**Aim of the task**
Find the lines below holding the word "JavaScript" and copy each of them.

**Given records**

---

(** * Scoring and leaderboard core of the hackathon / game-jam platform

    A shallow embedding of the server code that scores submissions and
    ranks them per event:

    - [server/models/Submission.js]: the schema, the [pre('save')] hook
      and the [autoJudge] method;
    - [server/models/Event.js]: the embedded leaderboard;
    - the submissions router: [POST /], [POST /:id/vote],
      [POST /:id/judge], [POST /:id/feedback], the tallies of
      [GET /:id/analytics], [DELETE /:id] and the helper
      [updateEventLeaderboard];
    - [server/routes/events.js]: [GET /:id/leaderboard],
      [POST /:id/update-leaderboard] and the phase routes
      [POST /:id/start], [/:id/end] and [/:id/complete];
    - [server/server.js]: the socket handler [requestLeaderboard];
    - the Team model and the teams router: the [pre('save')] hook,
      [POST /:id/tasks] and [PUT /:id/tasks/:taskId].

    Modelling conventions.
    - A JavaScript [Number] is an exact rational ([Q]); rounding, [NaN]
      and infinities are outside the model.  Arithmetic identities are
      therefore stated with [==] ([Qeq]) where two different expressions
      are compared.
    - A Mongo [ObjectId] is a [positive]; a [Date] is a number of
      milliseconds ([Z]).  The clock is an oracle that is read once per
      [Date.now()] or [new Date()].
    - The database is a record of finite maps.  Handlers run one at a
      time in a state monad over the database and the clock, with
      JavaScript exceptions as the error component; a [try { } catch]
      block keeps whatever was written before the exception.
    - A document is reduced to the paths that the scoring core reads or
      writes.  A [save()] runs the [pre('save')] hook of the schema and
      then writes; failures of the store are not modelled.  The hook
      of the Event schema only fills [stats], which is not modelled; it
      goes through on a document that was loaded whole and throws on
      one loaded without the arrays it reads, and is written out where
      a route saves such a document.  A nested path of a schema reads
      as an object, and an array path as an array, also when nothing is
      stored under it.  Schema validation is modelled where a route stores a value
      of the request under an enum or a range of the schema (the
      feedback route, [POST /] and the task routes), and nowhere else.
    - [Array.prototype.sort] is the stable sort that ECMAScript requires,
      realised as an insertion sort.
*)

From stdpp Require Import base option list gmap strings.
From Stdlib Require Import ZArith QArith Qminmax Qround Lia Lqa.
From Stdlib Require Import Sorting.Sorted Sorting.Permutation.

Local Open Scope Q_scope.

(* ===================================================================== *)
(** ** Data model *)
(* ===================================================================== *)

Definition ObjectId := positive.
Definition Date := Z.

Bind Scope positive_scope with ObjectId.
Bind Scope Z_scope with Date.

Inductive SubmissionStatus :=
  | draft | submitted | under_review | approved | rejected.

Inductive JudgingStatus := pending | judging | judged.

Inductive EventStatus := upcoming | active | ev_judging | completed.

Definition SubmissionStatus_eqb (a b : SubmissionStatus) : bool :=
  match a, b with
  | draft, draft | submitted, submitted | under_review, under_review
  | approved, approved | rejected, rejected => true
  | _, _ => false
  end.

Definition JudgingStatus_eqb (a b : JudgingStatus) : bool :=
  match a, b with
  | pending, pending | judging, judging | judged, judged => true
  | _, _ => false
  end.

Definition EventStatus_eqb (a b : EventStatus) : bool :=
  match a, b with
  | upcoming, upcoming | active, active | ev_judging, ev_judging
  | completed, completed => true
  | _, _ => false
  end.

(** [metadata] of the Submission schema; every path is optional. *)
Record Metadata := mkMetadata {
  md_linesOfCode : option Q;
  md_technologies : option (list string);
  md_innovation : option Q;
  md_completeness : option Q;
  md_documentation : option Q;
  md_presentation : option Q
}.

(** One element of [judging.scores].  [autoJudge] builds records without a
    [judge] and without [feedback]. *)
Record ScoreRecord := mkScore {
  sc_criterion : string;
  sc_score : Q;
  sc_maxScore : Q;
  sc_judge : option ObjectId;
  sc_feedback : option string;
  sc_timestamp : Date
}.

(** One element of [voting.votes]. *)
Record Vote := mkVote {
  v_user : ObjectId;
  v_score : Q;
  v_timestamp : Date
}.

(** One element of the top-level [feedback] array. *)
Record Feedback := mkFeedback {
  fb_from : ObjectId;
  fb_message : string;
  fb_type : string;
  fb_timestamp : Date
}.

Record Submission := mkSubmission {
  sub_id : ObjectId;
  sub_event : ObjectId;
  sub_team : ObjectId;
  sub_metadata : option Metadata;
  sub_scores : list ScoreRecord;        (* judging.scores *)
  sub_totalScore : Q;                   (* judging.totalScore *)
  sub_averageScore : Q;                 (* judging.averageScore *)
  sub_judging_status : JudgingStatus;   (* judging.status *)
  sub_publicVotes : Q;                  (* voting.publicVotes *)
  sub_votes : list Vote;                (* voting.votes *)
  sub_status : SubmissionStatus;
  sub_feedback : list Feedback
}.

(** One element of [event.leaderboard]. *)
Record LeaderboardEntry := mkEntry {
  le_team : ObjectId;
  le_submission : ObjectId;
  le_totalScore : Q;
  le_scores : list ScoreRecord;
  le_rank : nat;
  le_updatedAt : Date
}.

Record Event := mkEvent {
  ev_id : ObjectId;
  ev_organizer : ObjectId;
  ev_status : EventStatus;
  ev_isAutomated : bool;                (* judging.isAutomated *)
  ev_judges : list ObjectId;            (* judging.judges *)
  ev_submissions : list ObjectId;
  ev_leaderboard : list LeaderboardEntry
}.

Record Team := mkTeam {
  tm_id : ObjectId;
  tm_leader : ObjectId;
  tm_submission : option ObjectId
}.

(** *** Field updates (assignments to one path of a document) *)

Definition set_scores (l : list ScoreRecord) (s : Submission) : Submission :=
  mkSubmission (sub_id s) (sub_event s) (sub_team s) (sub_metadata s)
    l (sub_totalScore s) (sub_averageScore s) (sub_judging_status s)
    (sub_publicVotes s) (sub_votes s) (sub_status s) (sub_feedback s).

Definition set_totalScore (q : Q) (s : Submission) : Submission :=
  mkSubmission (sub_id s) (sub_event s) (sub_team s) (sub_metadata s)
    (sub_scores s) q (sub_averageScore s) (sub_judging_status s)
    (sub_publicVotes s) (sub_votes s) (sub_status s) (sub_feedback s).

Definition set_averageScore (q : Q) (s : Submission) : Submission :=
  mkSubmission (sub_id s) (sub_event s) (sub_team s) (sub_metadata s)
    (sub_scores s) (sub_totalScore s) q (sub_judging_status s)
    (sub_publicVotes s) (sub_votes s) (sub_status s) (sub_feedback s).

Definition set_judging_status (j : JudgingStatus) (s : Submission) : Submission :=
  mkSubmission (sub_id s) (sub_event s) (sub_team s) (sub_metadata s)
    (sub_scores s) (sub_totalScore s) (sub_averageScore s) j
    (sub_publicVotes s) (sub_votes s) (sub_status s) (sub_feedback s).

Definition set_publicVotes (q : Q) (s : Submission) : Submission :=
  mkSubmission (sub_id s) (sub_event s) (sub_team s) (sub_metadata s)
    (sub_scores s) (sub_totalScore s) (sub_averageScore s)
    (sub_judging_status s) q (sub_votes s) (sub_status s) (sub_feedback s).

Definition set_votes (l : list Vote) (s : Submission) : Submission :=
  mkSubmission (sub_id s) (sub_event s) (sub_team s) (sub_metadata s)
    (sub_scores s) (sub_totalScore s) (sub_averageScore s)
    (sub_judging_status s) (sub_publicVotes s) l (sub_status s)
    (sub_feedback s).

Definition set_feedback (l : list Feedback) (s : Submission) : Submission :=
  mkSubmission (sub_id s) (sub_event s) (sub_team s) (sub_metadata s)
    (sub_scores s) (sub_totalScore s) (sub_averageScore s)
    (sub_judging_status s) (sub_publicVotes s) (sub_votes s) (sub_status s) l.

Definition set_leaderboard (lb : list LeaderboardEntry) (e : Event) : Event :=
  mkEvent (ev_id e) (ev_organizer e) (ev_status e) (ev_isAutomated e)
    (ev_judges e) (ev_submissions e) lb.

Definition set_submissions (l : list ObjectId) (e : Event) : Event :=
  mkEvent (ev_id e) (ev_organizer e) (ev_status e) (ev_isAutomated e)
    (ev_judges e) l (ev_leaderboard e).

Definition set_team_submission (x : option ObjectId) (t : Team) : Team :=
  mkTeam (tm_id t) (tm_leader t) x.

Definition set_rank (r : nat) (e : LeaderboardEntry) : LeaderboardEntry :=
  mkEntry (le_team e) (le_submission e) (le_totalScore e) (le_scores e)
    r (le_updatedAt e).

Definition set_vote_score (q : Q) (v : Vote) : Vote :=
  mkVote (v_user v) q (v_timestamp v).

Definition set_vote_timestamp (t : Date) (v : Vote) : Vote :=
  mkVote (v_user v) (v_score v) t.

(* ===================================================================== *)
(** ** The store, the clock and the handler monad *)
(* ===================================================================== *)

Record Db := mkDb {
  db_events : gmap ObjectId Event;
  db_submissions : gmap ObjectId Submission;
  db_teams : gmap ObjectId Team
}.

(** The clock is an oracle: [w_clock k] is what the [k]-th reading of the
    time ([Date.now()] or [new Date()]) returns. *)
Record World := mkWorld {
  w_db : Db;
  w_clock : nat -> Date;
  w_reads : nat
}.

Inductive JsError := TypeError.

(** A computation may write to the world and then throw; the world it
    leaves behind is kept in both cases. *)
Definition M (A : Type) : Type := World -> World * (JsError + A).

Definition ret {A} (a : A) : M A := fun w => (w, inr a).

Definition bind {A B} (m : M A) (k : A -> M B) : M B :=
  fun w =>
    match m w with
    | (w', inr a) => k a w'
    | (w', inl e) => (w', inl e)
    end.

Definition throw {A} (e : JsError) : M A := fun w => (w, inl e).

Definition try_catch {A} (body : M A) (handler : JsError -> M A) : M A :=
  fun w =>
    match body w with
    | (w', inr a) => (w', inr a)
    | (w', inl e) => handler e w'
    end.

Declare Scope js_scope.
Delimit Scope js_scope with js.
Notation "'let*' x := m 'in' k" := (bind m (fun x => k))
  (at level 10, x name, m at level 100, k at level 200) : js_scope.
Notation "m ;; k" := (bind m (fun _ => k))
  (at level 100, k at level 200, right associativity) : js_scope.

Local Open Scope js_scope.

Definition Date_now : M Date :=
  fun w => (mkWorld (w_db w) (w_clock w) (S (w_reads w)),
            inr (w_clock w (w_reads w))).

Definition get_db : M Db := fun w => (w, inr (w_db w)).

Definition put_db (d : Db) : M unit :=
  fun w => (mkWorld d (w_clock w) (w_reads w), inr tt).

(** *** Mongoose queries *)

Definition Submission_findById (id : ObjectId) : M (option Submission) :=
  let* d := get_db in ret (db_submissions d !! id).

Definition Event_findById (id : ObjectId) : M (option Event) :=
  let* d := get_db in ret (db_events d !! id).

(** [.populate('submissions')]: the documents of the referenced ids, in the
    order of the array; ids without a document are dropped. *)
Definition populate_submissions (event : Event) : M (list Submission) :=
  let* d := get_db in
  ret (omap (fun id => db_submissions d !! id) (ev_submissions event)).

(** [await submission.populate('team')] followed by [submission.team._id]:
    a missing team populates to [null], and reading [_id] of it throws. *)
Definition populated_team_id (s : Submission) : M ObjectId :=
  let* d := get_db in
  match db_teams d !! sub_team s with
  | Some t => ret (tm_id t)
  | None => throw TypeError
  end.

(** The write of [await event.save()], after the hook of the schema has
    gone through. *)
Definition Event_save (event : Event) : M unit :=
  let* d := get_db in
  put_db (mkDb (<[ev_id event := event]> (db_events d))
               (db_submissions d) (db_teams d)).

Definition Team_save (team : Team) : M unit :=
  let* d := get_db in
  put_db (mkDb (db_events d) (db_submissions d)
               (<[tm_id team := team]> (db_teams d))).

(** [Event.findByIdAndUpdate(eventId, { $pull: { submissions: id } })] *)
Definition Event_pull_submission (eventId id : ObjectId) : M unit :=
  let* d := get_db in
  match db_events d !! eventId with
  | Some event =>
      put_db (mkDb (<[eventId :=
                        set_submissions
                          (List.filter (fun x => negb (Pos.eqb x id))
                                       (ev_submissions event)) event]>
                      (db_events d))
                   (db_submissions d) (db_teams d))
  | None => ret tt
  end.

---

**Solution to this problem**
    - A JavaScript [Number] is an exact rational ([Q]); rounding, [NaN]
      JavaScript exceptions as the error component; a [try { } catch]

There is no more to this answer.